**The data:**
┏━━
(** ** Renaming *)

(** A name_change message with a payload that is no string, or a string
    longer than [MaxDisplayName] bytes, is dropped: the state is unchanged.
    Otherwise the sender's client object gets the new name and the id and
    the name are broadcast. *)
Theorem onNameChange_spec m s :
  (forall name,
     Content_ m = CString name ->
     MaxDisplayName < Z.of_nat (String.length name) ->
     onNameChange m s = Ok tt s) /\
  ((forall name, Content_ m <> CString name) -> onNameChange m s = Ok tt s) /\
  (forall name p c,
     Content_ m = CString name ->
     Z.of_nat (String.length name) <= MaxDisplayName ->
     clients (lobby s) !! From m = Some p ->
     heap s !! p = Some c ->
     onNameChange m s =
     Ok tt {| heap := <[p := set_displayName name c]> (heap s);
              lobby := lobby s;
              sent := sent s ++
                [to_all (lobby s)
                   (server_msg NameChange
                      (CRename {| rename_ClientId := client_id c;
                                  rename_NewDisplayName := name |}))] |}).
Proof.
  unfold onNameChange. repeat split.
  - intros name -> Hlong.
    by destruct (Z.gtb_spec (Z.of_nat (String.length name)) MaxDisplayName); [|lia].
  - intros Hno. destruct (Content_ m) as [|name| | | | | |]; try done.
    by destruct (Hno name).
  - intros name p c -> Hshort Hp Hc.
    destruct (Z.gtb_spec (Z.of_nat (String.length name)) MaxDisplayName); [lia|].
    mstep. rewrite Hp. unfold store_displayName.
    rewrite bind_unfold, Hc. cbn [heap lobby sent].
    erewrite bind_ok by (apply deref_ok; cbn; apply lookup_insert_eq).
    by rewrite broadcast_ok.
Qed.

(** ** Rules for [returns] *)

Lemma returns_ret {A} (a : A) s (Q : A -> State -> Prop) : Q a s -> returns (ret a) s Q.
Proof. intros H a' s' [= <- <-]. exact H. Qed.

Lemma returns_panic {A} s (Q : A -> State -> Prop) : returns panic s Q.
Proof. intros a s' [=]. Qed.

Lemma returns_bind {A B} (m : M A) (k : A -> M B) s (Q : B -> State -> Prop) :
  returns m s (fun a s1 => returns (k a) s1 Q) -> returns (bind m k) s Q.
Proof.
  intros H b s' Hrun. apply bind_inv in Hrun as (a & s1 & Hm & Hk).
  exact (H a s1 Hm b s' Hk).
Qed.

Lemma returns_get s (Q : Lobby -> State -> Prop) : Q (lobby s) s -> returns get s Q.
Proof. intros H a s' [= <- <-]. exact H. Qed.

Lemma returns_modify f s (Q : unit -> State -> Prop) :
  Q tt {| heap := heap s; lobby := f (lobby s); sent := sent s |} ->
  returns (modify f) s Q.
Proof. intros H [] s' [= <-]. exact H. Qed.

Lemma returns_send to m s (Q : unit -> State -> Prop) :
  Q tt {| heap := heap s; lobby := lobby s;
          sent := sent s ++ [{| rcpt := to; payload := m |}] |} ->
  returns (send to m) s Q.
Proof. intros H [] s' [= <-]. exact H. Qed.

Lemma returns_BroadcastMessage m s (Q : unit -> State -> Prop) :
  Q tt {| heap := heap s; lobby := lobby s;
          sent := sent s ++ [to_all (lobby s) m] |} ->
  returns (BroadcastMessage m) s Q.
Proof. intros H [] s'. rewrite broadcast_ok. intros [= <-]. exact H. Qed.

Lemma returns_deref p s (Q : Client -> State -> Prop) :
  (forall c, heap s !! p = Some c -> Q c s) -> returns (deref p) s Q.
Proof. intros H c s' [-> Hc]%deref_inv. by apply H. Qed.

Lemma index_inv {A} (l : list A) i x s s' :
  index l i s = Ok x s' -> s' = s /\ 0 <= i < len l /\ l !! Z.to_nat i = Some x.
Proof.
  unfold index.
  destruct (Z.leb_spec 0 i), (Z.ltb_spec i (len l)); cbn; try discriminate.
  destruct (l !! Z.to_nat i); [|discriminate]. intros [= <- <-]. auto.
Qed.

Lemma returns_index {A} (l : list A) i s (Q : A -> State -> Prop) :
  (forall x, 0 <= i < len l -> l !! Z.to_nat i = Some x -> Q x s) ->
  returns (index l i) s Q.
Proof. intros H x s' (-> & Hi & Hx)%index_inv. by apply H. Qed.

Lemma returns_store_displayName p n s (Q : unit -> State -> Prop) :
  (forall c, heap s !! p = Some c ->
             Q tt {| heap := <[p := set_displayName n c]> (heap s);
                     lobby := lobby s; sent := sent s |}) ->
  returns (store_displayName p n) s Q.
Proof.
  intros H [] s'. unfold store_displayName.
  destruct (heap s !! p) as [c|] eqn:Hc; [|discriminate].
  intros [= <-]. by apply H.
Qed.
┗━━
All that is wanted is the stretch of lines above from the one containing "by rewrite broadcast_ok." through the one containing "returns (send to m) s Q.", duplicated exactly.

**Result of this exercise:**
    by rewrite broadcast_ok.
Qed.

(** ** Rules for [returns] *)

Lemma returns_ret {A} (a : A) s (Q : A -> State -> Prop) : Q a s -> returns (ret a) s Q.
Proof. intros H a' s' [= <- <-]. exact H. Qed.

Lemma returns_panic {A} s (Q : A -> State -> Prop) : returns panic s Q.
Proof. intros a s' [=]. Qed.

Lemma returns_bind {A B} (m : M A) (k : A -> M B) s (Q : B -> State -> Prop) :
  returns m s (fun a s1 => returns (k a) s1 Q) -> returns (bind m k) s Q.
Proof.
  intros H b s' Hrun. apply bind_inv in Hrun as (a & s1 & Hm & Hk).
  exact (H a s1 Hm b s' Hk).
Qed.

Lemma returns_get s (Q : Lobby -> State -> Prop) : Q (lobby s) s -> returns get s Q.
Proof. intros H a s' [= <- <-]. exact H. Qed.

Lemma returns_modify f s (Q : unit -> State -> Prop) :
  Q tt {| heap := heap s; lobby := f (lobby s); sent := sent s |} ->
  returns (modify f) s Q.
Proof. intros H [] s' [= <-]. exact H. Qed.

Lemma returns_send to m s (Q : unit -> State -> Prop) :
  Q tt {| heap := heap s; lobby := lobby s;
          sent := sent s ++ [{| rcpt := to; payload := m |}] |} ->
  returns (send to m) s Q.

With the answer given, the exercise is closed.